Il silenzio della cattedrale, questo il titolo del romanzo, mi è apparso, fin dalle prime pagine, un libro unico, speciale, che non sono riuscito nemmeno a inquadrare in un particolare genere.
Non è un thriller in senso stretto, poiché non c’è qualcuno che indaga, un colpevole o un misfatto in particolare. Ci sono semmai più colpevoli, più misfatti e più personaggi chiamati a domandarsi il senso di quello che vivono.
Non è nemmeno un romanzo storico nell'accezione che daremmo ai romanzi di Eco, perché, pur nella rigorosa ambientazione storica (nel periodo a cavallo tra la fine del ‘300 e l’inizio del ‘400), non si legge per la curiosità di conoscere “il dietro le quinte” dei fatti storici narrati. Il Medioevo che finisce e il Rinascimento che sta per iniziare sono semmai lo scenario di sfondo di un palcoscenico sul quale si dispiegano le storie individuali di una pluralità di personaggi, uniti, più che da una trama, da uno scopo comune.
Lo scopo, la “visione ultima”, infatti, è il cuore del romanzo e ciò che muove il lettore nella lettura delle oltre 700 pagine: vedere finalmente costruita la meravigliosa cattedrale in stile francigeno sull'Appennino tosco-emiliano. La cattedrale è il centro attorno al quale i personaggi ruotano, ognuno con il proprio carico di vizi e virtù, ognuno alla ricerca del proprio scopo individuale, del senso della sua esistenza, che non riesce ad afferrare, se non sognando di contribuire in qualche modo ad una “Mission”, diremmo in termini aziendali, collettiva, nobile e importante; la costruzione della cattedrale, appunto.
Si patisce con loro perché, in qualche modo, li capiamo e li amiamo tutti. Sono uno spaccato di umanità che riconosciamo come vero, autentico, e del quale, alla fin fine, riconosciamo di fare parte.
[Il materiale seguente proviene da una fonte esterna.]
(** Lines 91-124.  The array the function returns is the list of its
    elements. *)
Definition read_binary_mem (N_SAMPLES : Z) : prog (list float) :=
  fmt <- conversion_format_bytes_per_sample ;;
  let '(conversion_format, bytes_per_sample) := fmt in
  write ("RMEM 1," ++ str_int N_SAMPLES) ;;
  data <- read_bytes (bytes_per_sample * N_SAMPLES) ;;
  samples <- lift (Struct.unpack (">" ++ str_mul conversion_format N_SAMPLES) data) ;;
  r <- query "ISCALE?" ;;
  ISCALE <- float_ r ;;
  let samples := map (fun z => (float_of_int z * ISCALE)%float) samples in
  Ret (rev samples).

Section Configure.

(** [repr] of a [float], the shortest decimal text that reads back as the
    same number; [str] of a [float] and of NumPy's [float64] give the same
    text.  The commands only carry it to the device, so it is left
    open. *)
Variable repr_float : float -> string.

(** [str(a)] *)
Definition str (a : pynum) : string :=
  match a with
  | PyInt z => str_int z
  | PyFloat f => repr_float f
  end.

(** Lines 7-30.  The quotient [1/effective_sampling_frequency] is taken
    when the [SWEEP] command is built, after [SSDC 1] has been sent. *)
Definition configure_sub_sampling
  (samples_per_burst effective_sampling_frequency max_input : pynum) : prog unit :=
  write "PRESET FAST" ;;
  write "MEM FIFO" ;;
  write "MFORMAT SINT" ;;
  write "OFORMAT SINT" ;;
  write "SSDC 1" ;;
  period <- lift (truediv (PyInt 1) effective_sampling_frequency) ;;
  write ("SWEEP " ++ str period ++ "," ++ str samples_per_burst) ;;
  write "SSRC EXT" ;;
  write "TARM HOLD".

(** Lines 32-57. *)
Definition configure_direct_digitalizing
  (samples_per_burst effective_sampling_frequency t_aper max_input : pynum) : prog unit :=
  write "PRESET DIG" ;;
  write ("DSDC " ++ str (np_abs max_input)) ;;
  write "MEM LIFO" ;;
  write "MFORMAT SINT" ;;
  write "OFORMAT SINT" ;;
  period <- lift (truediv (PyInt 1) effective_sampling_frequency) ;;
  write ("TIMER " ++ str period) ;;
  write ("NRDGS " ++ str samples_per_burst ++ ", TIMER") ;;
  write "TRIG EXT" ;;
  write "TARM AUTO".

(** Lines 59-89.  [memory_format] is the local of lines 78-81. *)
Definition configure_DCV_digitalizing
  (samples_per_burst sampling_frequency aper_time max_input : pynum) : prog unit :=
  write "PRESET DIG" ;;
  write "MEM LIFO" ;;
  let memory_format :=
    if PyNum.gt aper_time (PyFloat 1.4e-6) then "DINT" else "SINT" in
  write ("MFORMAT " ++ memory_format) ;;
  write ("OFORMAT " ++ memory_format) ;;
  period <- lift (truediv (PyInt 1) sampling_frequency) ;;
  write ("TIMER " ++ str period) ;;
  write ("APER " ++ str aper_time) ;;
  write ("NRDGS " ++ str samples_per_burst ++ ", TIMER") ;;
  write "TRIG EXT" ;;
  write ("DCV " ++ str (np_abs max_input)) ;;
  write "TARM AUTO".

End Configure.

(** ** The vocabulary of the properties *)

(** The function mode [get_uncertainty] reads from an answer to [FUNC?]:
    the integer before the first comma. *)
Definition mode_of (r : string) : option Z := py_int (slice_to r (find r ",")).

Definition byte_of_Z (z : Z) : byte :=
  match Byte.of_N (Z.to_N (z mod 256)) with
  | Some b => b
  | None => x00
  end.

(** The [w] bytes of [z] in two's complement, most significant first. *)
Fixpoint be_bytes (w : nat) (z : Z) : list byte :=
  match w with
  | O => []
  | S w' => (be_bytes w' (z / 256) ++ [byte_of_Z z])%list
  end.

(** The buffer that holds the integers [raw], [w] bytes each. *)
Definition pack (w : nat) (raw : list Z) : list byte :=
  List.concat (map (be_bytes w) raw).

(** [z] is a signed integer of [w] bytes. *)
Definition fits (w : nat) (z : Z) : Prop :=
  - 2 ^ (8 * Z.of_nat w - 1) <= z < 2 ^ (8 * Z.of_nat w - 1).

(** The device reports the memory format [code] each time
    [read_binary_mem] asks for it: once when the code is 3, twice
    otherwise; [s'] is its state afterwards. *)
Definition reports_format (D : Instrument) (s : dev_state D) (code : Z) (s' : dev_state D) : Prop :=
  exists r1 s1,
    dev_query D "MFORMAT?" s = Some (r1, s1) /\ py_int r1 = Some code /\
    if code =? 3 then s' = s1
    else exists r2, dev_query D "MFORMAT?" s1 = Some (r2, s') /\ py_int r2 = Some code.

(** A function that only writes: no query and no read. *)
Fixpoint write_only {A : Type} (p : prog A) : bool :=
  match p with
  | Ret _ | Raise _ => true
  | Write _ k => write_only k
  | Query _ _ | Read_bytes _ _ => false
  end.

(** A synthetic device for tests: it accepts every command, answers a
    query from a fixed table (and fails on a query that is not in it),
    and delivers the first [n] bytes of a fixed buffer. *)
Fixpoint lookup (cmd : string) (answers : list (string * string)) : option string :=
  match answers with
  | [] => None
  | (c, r) :: rest => if String.eqb c cmd then Some r else lookup cmd rest
  end.

Definition synthetic (answers : list (string * string)) (buffer : list byte) : Instrument :=
  {| dev_state := unit;
     dev_write := fun _ s => Some s;
     dev_query := fun cmd s =>
       match lookup cmd answers with
       | Some r => Some (r, s)
       | None => None
       end;
     dev_read_bytes := fun n s => Some (firstn (Z.to_nat n) buffer, s) |}.

(** A device that answers queries from a script, in order, whatever the
    query; it accepts every command and delivers a fixed buffer. *)
Definition scripted (buffer : list byte) : Instrument :=
  {| dev_state := list string;
     dev_write := fun _ s => Some s;
     dev_query := fun _ s =>
       match s with
       | r :: s' => Some (r, s')
       | [] => None
       end;
     dev_read_bytes := fun n s => Some (firstn (Z.to_nat n) buffer, s) |}.

(** ** The vocabulary of the further properties *)

(** [l] is an initial part of [full]. *)
Definition prefix {A : Type} (l full : list A) : Prop :=
  exists rest : list A, full = (l ++ rest)%list.

Definition is_write (o : op) : bool :=
  match o with
  | OpWrite _ => true
  | _ => false
  end.

Definition is_query (o : op) : bool :=
  match o with
  | OpQuery _ => true
  | _ => false
  end.

(** How a function that only writes ends when the device accepts every
    command. *)
Fixpoint ending {A : Type} (p : prog A) : option (outcome A) :=
  match p with
  | Ret a => Some (Returned a)
  | Raise e => Some (Raised e)
  | Write _ k => ending k
  | Query _ _ | Read_bytes _ _ => None
  end.

(** [-a] and [a == 0]. *)
Definition py_neg (a : pynum) : pynum :=
  match a with
  | PyInt z => PyInt (- z)
  | PyFloat f => PyFloat (- f)%float
  end.

Definition py_is_zero (a : pynum) : bool :=
  match a with
  | PyInt z => z =? 0
  | PyFloat f => PrimFloat.eqb f PrimFloat.zero
  end.

(** The string has no comma; the string without its last character. *)
Definition no_comma (s : string) : Prop :=
  ~ In ","%char (list_ascii_of_string s).

Definition drop_last (s : string) : string :=
  string_of_list_ascii (removelast (list_ascii_of_string s)).

(** Lines 120-124 of [read_binary_mem]: what it does once the format is
    chosen. *)
Definition after_format (N_SAMPLES : Z) (conversion_format : string) (bytes_per_sample : Z)
  : prog (list float) :=
  write ("RMEM 1," ++ str_int N_SAMPLES) ;;
  data <- read_bytes (bytes_per_sample * N_SAMPLES) ;;
  samples <- lift (Struct.unpack (">" ++ str_mul conversion_format N_SAMPLES) data) ;;
  r <- query "ISCALE?" ;;
  ISCALE <- float_ r ;;
  let samples := map (fun z => (float_of_int z * ISCALE)%float) samples in
  Ret (rev samples).

(** The calls up to the read, by format. *)
Definition calls_to_read (code : Z) (N_SAMPLES : Z) : list op :=
  ((if code =? 3 then [OpQuery "MFORMAT?"]
    else [OpQuery "MFORMAT?"; OpQuery "MFORMAT?"])
   ++ [OpWrite ("RMEM 1," ++ str_int N_SAMPLES);
       OpRead ((if code =? 3 then 4 else 2) * N_SAMPLES)])%list.

(** How a run ends and the calls it issued, the state of the device left
    out. *)
Definition run_outcome_calls (D : Instrument) {A : Type} (s : dev_state D) (p : prog A)
  : outcome A * list op :=
  (result_of (run D p s), calls_of (run D p s)).

(** The device accepts every command. *)
Definition accepts_all (D : Instrument) : Prop :=
  forall (cmd : string) (s : dev_state D), dev_write D cmd s <> None.

(** * Properties *)

(** ** The built-ins on examples *)

Example round_ratio_third : round_ratio 1 3 = (1 / 3)%float.
Proof. vm_compute. reflexivity. Qed.
Example float_of_decimal_micro : float_of_decimal false 14 (-7) = 1.4e-6%float.
Proof. vm_compute. reflexivity. Qed.
Example float_of_decimal_long :
  float_of_decimal false 12345678901234567890123 5 = 12345678901234567890123e5%float.
Proof. vm_compute. reflexivity. Qed.
Example float_of_decimal_subnormal :
  float_of_decimal true 4940656458412465441765 (-345) = (-4940656458412465441765e-345)%float.
Proof. vm_compute. reflexivity. Qed.
Example float_of_decimal_overflow : float_of_decimal false 1 400 = infinity.
Proof. vm_compute. reflexivity. Qed.
Example float_of_int_tie_even : float_of_int (2 ^ 53 + 1) = 9007199254740992%float.
Proof. vm_compute. reflexivity. Qed.
Example float_of_int_tie_up : float_of_int (2 ^ 53 + 3) = 9007199254740996%float.
Proof. vm_compute. reflexivity. Qed.

Example py_int_blanks : py_int " 12 " = Some 12.
Proof. vm_compute. reflexivity. Qed.
Example py_int_underscore : py_int "-1_2" = Some (-12).
Proof. vm_compute. reflexivity. Qed.
Example py_int_double_underscore : py_int "1__2" = None.
Proof. vm_compute. reflexivity. Qed.
Example py_int_trailing_underscore : py_int "1_" = None.
Proof. vm_compute. reflexivity. Qed.
Example py_int_empty : py_int "" = None.
Proof. vm_compute. reflexivity. Qed.
Example py_int_sign_blank : py_int "+ 1" = None.
Proof. vm_compute. reflexivity. Qed.
Example py_int_point : py_int "3.0" = None.
Proof. vm_compute. reflexivity. Qed.
Example py_int_all_blanks :
  py_int (string_of_list_ascii
            (map ascii_of_nat [32; 9; 10; 11; 12; 13; 49; 52; 13; 32]%nat)) = Some 14.
Proof. vm_compute. reflexivity. Qed.
(** A separator before or after the digits is no blank. *)
Example py_int_separator_before : py_int (String (ascii_of_nat 28) "14") = None.
Proof. vm_compute. reflexivity. Qed.
Example py_int_separator_after :
  py_int (string_of_list_ascii (map ascii_of_nat [49; 52; 31]%nat)) = None.
Proof. vm_compute. reflexivity. Qed.
Example mode_of_separator : mode_of (String (ascii_of_nat 28) "14, 10.0") = None.
Proof. vm_compute. reflexivity. Qed.
Example py_float_separator : py_float (String (ascii_of_nat 29) "1.5") = None.
Proof. vm_compute. reflexivity. Qed.

Example py_float_exponent : py_float "2e-6" = Some 2e-6%float.
Proof. vm_compute. reflexivity. Qed.
Example py_float_instrument : py_float " 1.000000000E+01 " = Some 10%float.
Proof. vm_compute. reflexivity. Qed.
Example py_float_point_last : py_float "1." = Some 1%float.
Proof. vm_compute. reflexivity. Qed.
Example py_float_point_first : py_float ".5" = Some 0.5%float.
Proof. vm_compute. reflexivity. Qed.
Example py_float_point_alone : py_float "." = None.
Proof. vm_compute. reflexivity. Qed.
Example py_float_infinity : py_float "-Infinity" = Some neg_infinity.
Proof. vm_compute. reflexivity. Qed.
Example py_float_nan : py_float "nan" = Some nan.
Proof. vm_compute. reflexivity. Qed.
Example py_float_no_exponent_digits : py_float "1e" = None.
Proof. vm_compute. reflexivity. Qed.
Example py_float_trailing : py_float "1.5e-3x" = None.
Proof. vm_compute. reflexivity. Qed.
Example py_float_underscores : py_float "1_0.2_5" = Some 10.25%float.
Proof. vm_compute. reflexivity. Qed.
Example py_float_misplaced_underscore : py_float "1._5" = None.
Proof. vm_compute. reflexivity. Qed.
Example py_float_minus_zero : py_float "-0" = Some neg_zero.
Proof. vm_compute. reflexivity. Qed.
Example py_float_tenth : py_float "0.1" = Some 0.1%float.
Proof. vm_compute. reflexivity. Qed.

Example str_int_negative : str_int (-120) = "-120".
Proof. vm_compute. reflexivity. Qed.
Example str_int_zero : str_int 0 = "0".
Proof. vm_compute. reflexivity. Qed.
(** A cached count is returned without any read. *)
Lemma count_cached {tsvector rank : Type}
    (ts_match : tsvector -> SearchQuery -> bool)
    (ts_rank : tsvector -> SearchQuery -> rank)
    (db : Database tsvector) (qs : QuerySet) (c : Z) :
  _count qs = Some c -> count ts_match ts_rank db qs = (Ok c, qs).
Proof. intros H. unfold count. now rewrite H. Qed.

(** ** search *)

Lemma terms_not_nil q : terms q <> [].
Proof.
  induction q as [w c|a IHa b IHb]; simpl; [discriminate|].
  destruct (terms a); [congruence | discriminate].
Qed.

Lemma fold_search_step_terms config words q0 :
  opt_terms (fold_left (search_step config) words q0)
  = (opt_terms q0 ++ map (fun w => (w, config)) (List.filter str_truthy words))%list.
Proof.
  revert q0. induction words as [|w words IH]; intros q0; simpl.
  - now rewrite app_nil_r.
  - rewrite IH. unfold search_step. destruct (str_truthy w); simpl; [|reflexivity].
    destruct q0 as [q|]; simpl; [|reflexivity].
    now rewrite <- app_assoc.
Qed.

Lemma build_query_terms config words :
  opt_terms (build_query config words)
  = map (fun w => (w, config)) (List.filter str_truthy words).
Proof. unfold build_query. now rewrite fold_search_step_terms. Qed.

Lemma filter_Permutation_bool {A} (f : A -> bool) l1 l2 :
  Permutation l1 l2 -> Permutation (List.filter f l1) (List.filter f l2).
Proof.
  induction 1 as [|x l1 l2 H IH|x y l|l1 l2 l3 H12 IH12 H23 IH23]; simpl.
  - constructor.
  - destruct (f x); [now constructor | exact IH].
  - destruct (f x), (f y); try reflexivity. apply perm_swap.
  - now transitivity (List.filter f l2).
Qed.

Lemma forallb_Permutation {A} (f : A -> bool) l1 l2 :
  Permutation l1 l2 -> forallb f l1 = forallb f l2.
Proof.
  induction 1 as [|x l1 l2 H IH|x y l|l1 l2 l3 H12 IH12 H23 IH23]; simpl.
  - reflexivity.
  - now rewrite IH.
  - destruct (f x), (f y); reflexivity.
  - congruence.
Qed.

Lemma list_truthy_Permutation {A} (l1 l2 : list A) :
  Permutation l1 l2 -> list_truthy l1 = list_truthy l2.
Proof.
  intros H. destruct l1 as [|x l1], l2 as [|y l2]; try reflexivity.
  - now apply Permutation_nil in H.
  - now apply Permutation_sym, Permutation_nil in H.
Qed.

Section SearchFacts.

Variable set_iter : list string -> list string.
Hypothesis set_iter_In : forall l x, In x (set_iter l) <-> In x l.
Hypothesis set_iter_NoDup : forall l, NoDup (set_iter l).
Baldazzi ha avuto l'abilità di scrivere un romanzo in cui il dolore, anche nelle sue forme più estreme (povertà, fame, amore negato, ingiustizia, corpi violati, morte), diventa un corollario naturale dell'esistenza umana e, in quanto tale, è “la livella” sulla quale si appiattiscono tutte le diversità e si sospende ogni forma di giudizio verso l’altro.
La fine del romanzo può lasciare interdetti, e senz'altro rimane l’amaro in bocca, perché non si vede compiuta l’Opera. Ma è proprio in questa incompiutezza che riscopriamo il senso profondo della vita dei personaggi e, di riflesso, siamo portati a riflettere sulla nostra stessa vita. Riprendendo ancora una volta il gergo aziendale, la Mission è un cammino verso la Vision, che, in quanto “alta” e ambiziosa, non è detto che venga raggiunta, ma serve a darci il senso del nostro camminare, del nostro agire.
Il borgo, chiamato Fabrica, che nasce sulla montagna attorno all'Opera della Cattedrale, fatto di case e famiglie, di uomini e donne, di feste e lutti, è forse l’immagine più bella di tutto il libro; è ciò che dà un senso alla sforzo compiuto sia dall'impavido architetto, direttore dei lavori, che dall'ambizioso abate benedettino di San Giorgio al Monte, principale sponsor dell’impresa.
Il primo, Jacopo da Volterra, di ciò sarà consapevole, l’altro, Padre Ernesto Patrizio, no. Ed in fondo è in questa differenza che sta la lezione di vita che ci dona Gianfranco Baldazzi: la vita è adesso, è nella pietra che metto oggi per costruire la cattedrale, non fra trent'anni, quando molteplici pietre svetteranno verso il cielo e l’Opera sarà compiuta.
Anche perché, fra trent'anni o più, non è detto che lo sia.